[Start of Attachment]

(** X12. When the number of slots divides 2^32 (as a power of two does),
    in every state that a constructed engine reaches each live channel
    sits in the slot that its own handle names, generation wrap-around or
    not: the channel is found through its handle, and two different slots
    never hold the same handle value. *)
Theorem live_handles_valid sampleRate stereo outBufSize
    (m0 : MixerImpl S R) ops m' :
  (Z.of_nat NUM_CHANNELS | 2 ^ 32) ->
  MixerImpl.ctor sampleRate stereo outBufSize = Ok m0 ->
  run m0 ops = Ok m' ->
  (forall i c,
     chanAt m' i = Some c ->
     MixerImpl.handleIndex (_handle c) = i /\
     MixerImpl.lookupHandle m' (_handle c) = Some c /\
     MixerImpl.isSoundHandleActive m' (_handle c) = true) /\
  (forall i j ci cj,
     chanAt m' i = Some ci -> chanAt m' j = Some cj ->
     _handle ci = _handle cj -> i = j).
Proof.
  intros Hdiv Hctor Hrun.
  destruct (ctor_wf _ _ _ _ Hctor) as (Hwf & Hempty & Hs0 & _).
  assert (Hinv : wf m' /\ 0 <= _handleSeed m' /\ handles_name_slots m').
  { apply (run_invariant
             (fun x => wf x /\ 0 <= _handleSeed x /\ handles_name_slots x))
      with (ops := ops) (m := m0); [| |exact Hrun].
    - intros x op x' (Hw & Hs & Hn) Hstep.
      split; [eapply step_wf; eassumption|].
      apply (step_handles x op x' Hw Hdiv Hs Hn Hstep).
    - split; [exact Hwf|]. split; [lia|].
      intros i c Hc. rewrite Hempty in Hc. discriminate. }
  destruct Hinv as (_ & _ & Hnames). split.
  - intros i c Hc. pose proof (Hnames i c Hc) as Hidx.
    assert (Hl : MixerImpl.lookupHandle m' (_handle c) = Some c).
    { apply lookupHandle_Some. rewrite Hidx. auto. }
    split; [exact Hidx|]. split; [exact Hl|].
    apply isSoundHandleActive_lookup. eauto.
  - intros i j ci cj Hi Hj He.
    rewrite <- (Hnames i ci Hi), <- (Hnames j cj Hj), He. reflexivity.
Qed.

Lemma evolves_occupied m m' : evolves m m' -> (occupied m' <= occupied m)%nat.
Proof.
  intros (Hlen & _ & Hkept). unfold occupied.
  assert (Hsome : forall i,
            is_Some (mjoin (_channels m' !! i)) ->
            is_Some (mjoin (_channels m !! i))).
  { intros i [c' Hc']. specialize (Hkept i). unfold chanAt in Hkept.
    destruct (_channels m' !! i) as [[c1|]|]; try discriminate.
    destruct (_channels m !! i) as [[c0|]|]; simpl; eauto;
      destruct Hkept. }
  revert Hlen Hsome. generalize (_channels m). generalize (_channels m').
  induction l as [|o' l' IH]; intros [|o l] Hlen Hsome; simpl in *;
    try discriminate; [lia|].
  assert (IHl : (length (filter (fun o => is_Some o) l')
                 <= length (filter (fun o => is_Some o) l))%nat).
  { apply IH; [lia|]. intros i. apply (Hsome (Datatypes.S i)). }
  destruct o' as [c'|].
  - rewrite filter_cons_True by eauto.
    destruct (Hsome 0%nat) as [c Hc]; [simpl; eauto|]. simpl in Hc.
    destruct o as [c0|]; [|discriminate].
    rewrite filter_cons_True by eauto. simpl. lia.
  - rewrite filter_cons_False by (intros [x Hx]; discriminate).
    destruct o as [c0|].
    + rewrite filter_cons_True by eauto. simpl. lia.
    + rewrite filter_cons_False by (intros [x Hx]; discriminate). exact IHl.
Qed.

[End of Attachment]

- **Work instructions**
With nothing added or left out, print the data again.

- **Answer space**
(** X12. When the number of slots divides 2^32 (as a power of two does),
    in every state that a constructed engine reaches each live channel
    sits in the slot that its own handle names, generation wrap-around or
    not: the channel is found through its handle, and two different slots
    never hold the same handle value. *)
Theorem live_handles_valid sampleRate stereo outBufSize
    (m0 : MixerImpl S R) ops m' :
  (Z.of_nat NUM_CHANNELS | 2 ^ 32) ->
  MixerImpl.ctor sampleRate stereo outBufSize = Ok m0 ->
  run m0 ops = Ok m' ->
  (forall i c,
     chanAt m' i = Some c ->
     MixerImpl.handleIndex (_handle c) = i /\
     MixerImpl.lookupHandle m' (_handle c) = Some c /\
     MixerImpl.isSoundHandleActive m' (_handle c) = true) /\
  (forall i j ci cj,
     chanAt m' i = Some ci -> chanAt m' j = Some cj ->
     _handle ci = _handle cj -> i = j).
Proof.
  intros Hdiv Hctor Hrun.
  destruct (ctor_wf _ _ _ _ Hctor) as (Hwf & Hempty & Hs0 & _).
  assert (Hinv : wf m' /\ 0 <= _handleSeed m' /\ handles_name_slots m').
  { apply (run_invariant
             (fun x => wf x /\ 0 <= _handleSeed x /\ handles_name_slots x))
      with (ops := ops) (m := m0); [| |exact Hrun].
    - intros x op x' (Hw & Hs & Hn) Hstep.
      split; [eapply step_wf; eassumption|].
      apply (step_handles x op x' Hw Hdiv Hs Hn Hstep).
    - split; [exact Hwf|]. split; [lia|].
      intros i c Hc. rewrite Hempty in Hc. discriminate. }
  destruct Hinv as (_ & _ & Hnames). split.
  - intros i c Hc. pose proof (Hnames i c Hc) as Hidx.
    assert (Hl : MixerImpl.lookupHandle m' (_handle c) = Some c).
    { apply lookupHandle_Some. rewrite Hidx. auto. }
    split; [exact Hidx|]. split; [exact Hl|].
    apply isSoundHandleActive_lookup. eauto.
  - intros i j ci cj Hi Hj He.
    rewrite <- (Hnames i ci Hi), <- (Hnames j cj Hj), He. reflexivity.
Qed.

Lemma evolves_occupied m m' : evolves m m' -> (occupied m' <= occupied m)%nat.
Proof.
  intros (Hlen & _ & Hkept). unfold occupied.
  assert (Hsome : forall i,
            is_Some (mjoin (_channels m' !! i)) ->
            is_Some (mjoin (_channels m !! i))).
  { intros i [c' Hc']. specialize (Hkept i). unfold chanAt in Hkept.
    destruct (_channels m' !! i) as [[c1|]|]; try discriminate.
    destruct (_channels m !! i) as [[c0|]|]; simpl; eauto;
      destruct Hkept. }
  revert Hlen Hsome. generalize (_channels m). generalize (_channels m').
  induction l as [|o' l' IH]; intros [|o l] Hlen Hsome; simpl in *;
    try discriminate; [lia|].
  assert (IHl : (length (filter (fun o => is_Some o) l')
                 <= length (filter (fun o => is_Some o) l))%nat).
  { apply IH; [lia|]. intros i. apply (Hsome (Datatypes.S i)). }
  destruct o' as [c'|].
  - rewrite filter_cons_True by eauto.
    destruct (Hsome 0%nat) as [c Hc]; [simpl; eauto|]. simpl in Hc.
    destruct o as [c0|]; [|discriminate].
    rewrite filter_cons_True by eauto. simpl. lia.
  - rewrite filter_cons_False by (intros [x Hx]; discriminate).
    destruct o as [c0|].
    + rewrite filter_cons_True by eauto. simpl. lia.
    + rewrite filter_cons_False by (intros [x Hx]; discriminate). exact IHl.
Qed.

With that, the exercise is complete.